2013 Solheim Cup
- Dates: August 16–18, 2013
- Venue: Colorado Golf Club
- Location: Parker, Colorado, U.S.
- Captains: Meg Mallon (USA); Liselotte Neumann (Europe);
| United States | 10 | 18 | Europe |
- Europe wins the Solheim Cup

Location map
- Colorado GC Location within the United States Colorado GC Location within Colorado

= 2013 Solheim Cup =

Women's team golf competition

The 2013 Solheim Cup was the 13th edition of the Solheim Cup matches, held on August 16–18 at the Colorado Golf Club in Parker, Colorado, southeast of Denver. The Solheim Cup is a biennial team competition between the top women professional golfers from the United States and from Europe. Similar to the Ryder Cup, it is a three-day match play event between teams of twelve players. Europe won the matches by a score of 18–10.

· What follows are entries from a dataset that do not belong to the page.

(** [choice['id']].  Identifiers that are not strings are not embedded. *)
Definition py_getitem_id (choice : PyVal) : M string := fun w =>
  match choice with
  | PyRef l =>
      match py_heap w !! l with
      | Some (PyDict d) =>
          match d !! "id" with
          | Some (PyStr s) => Ret s w
          | Some _ => Unsupported
          | None => Raise (KeyError "id") w
          end
      | Some (PyList _) => Raise TypeError w
      | None => Unsupported
      end
  | PyLuaTable _ | PyLuaFunc _ => Unsupported
  | _ => Raise TypeError w
  end.

(** ** LuaScriptSandbox *)

Record LuaScriptSandbox : Type := mkSandbox {
  cur_node : PyVal;
  player_data : PyVal
}.

(** [str.replace('-', '_')] *)
Fixpoint replace_hyphens (s : string) : string :=
  match s with
  | EmptyString => EmptyString
  | String c s' =>
      String (if Ascii.eqb c "-"%char then "_"%char else c) (replace_hyphens s')
  end.

(** [_to_lua_safe_id]; [str(original_id)] is the identifier itself for the
    string identifiers embedded here. *)
Definition to_lua_safe_id (original_id : string) : string :=
  replace_hyphens original_id.

(** [f"choice_{safe_id}"] *)
Definition flag_name (safe_id : string) : string := "choice_" +:+ safe_id.

(** *** Step 1: the white-room environment *)

Definition white_room_names : list string :=
  ["math"; "string"; "table"; "pairs"; "ipairs"; "tonumber"; "tostring"; "print"].

(** The table constructor [{ math = math, ..., print = print }], evaluated in
    the runtime's global scope [G]. *)
Definition white_room (G : LuaTable) : LuaTable :=
  foldl (fun t x => tbl_set t (LStr x) (tbl_get G (LStr x))) ∅ white_room_names.

(** *** Step 2: context injection *)

(** [self.lua.table_from(xs)] on the elements of a sequence: element [i] is
    stored under the index [i+1]; a nil element leaves a hole. *)
Fixpoint table_from_seq (i : Z) (xs : list PyVal) (t : LuaTable) : option LuaTable :=
  match xs with
  | [] => Some t
  | x :: xs' =>
      match py_to_lua x with
      | Some v => table_from_seq (i + 1) xs' (tbl_set t (LInt i) v)
      | None => None
      end
  end.

Definition table_from_map (d : gmap string PyVal) : option LuaTable :=
  map_fold (fun k v acc =>
              match acc, py_to_lua v with
              | Some t, Some lv => Some (tbl_set t (LStr k) lv)
              | _, _ => None
              end) (Some ∅) d.

(** [self.lua.table_from(obj)], with [None] for the default [[]]. *)
Definition table_from (obj : option PyVal) : M LuaTable := fun w =>
  match obj with
  | None => Ret ∅ w
  | Some (PyRef l) =>
      match py_heap w !! l with
      | Some (PyDict d) => lift_opt (table_from_map d) w
      | Some (PyList xs) => lift_opt (table_from_seq 1 xs ∅) w
      | None => Unsupported
      end
  | Some (PyStr s) => lift_opt (table_from_seq 1 (chars_of s) ∅) w
  | Some (PyLuaTable _) | Some (PyLuaFunc _) => Unsupported
  | Some _ => Raise TypeError w
  end.

(** [for k, v in self.player_data.items(): sandbox_env[k] = v] *)
Definition inject_player (d : gmap string PyVal) (env : LuaTable) : option LuaTable :=
  map_fold (fun k v acc =>
              match acc, py_to_lua v with
              | Some t, Some lv => Some (tbl_set t (LStr k) lv)
              | _, _ => None
              end) (Some env) d.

The U.S. team had won eight of the twelve previous Solheim Cups. Europe was the defending champion, having won in 2011 in Ireland, but had never won in the United States. The matches included a series of firsts for Team Europe:
- They retained the Cup for the first time since the competition began in 1990.
- This was the largest margin of victory for either team.
- They won in the United States for the first time ever.
- Sweden's Anna Nordqvist became the first player in Solheim Cup history, on either team, to make a hole-in-one.
- Sweden's Caroline Hedwall became the first player in Solheim Cup history, on either team, to win five matches in a single competition.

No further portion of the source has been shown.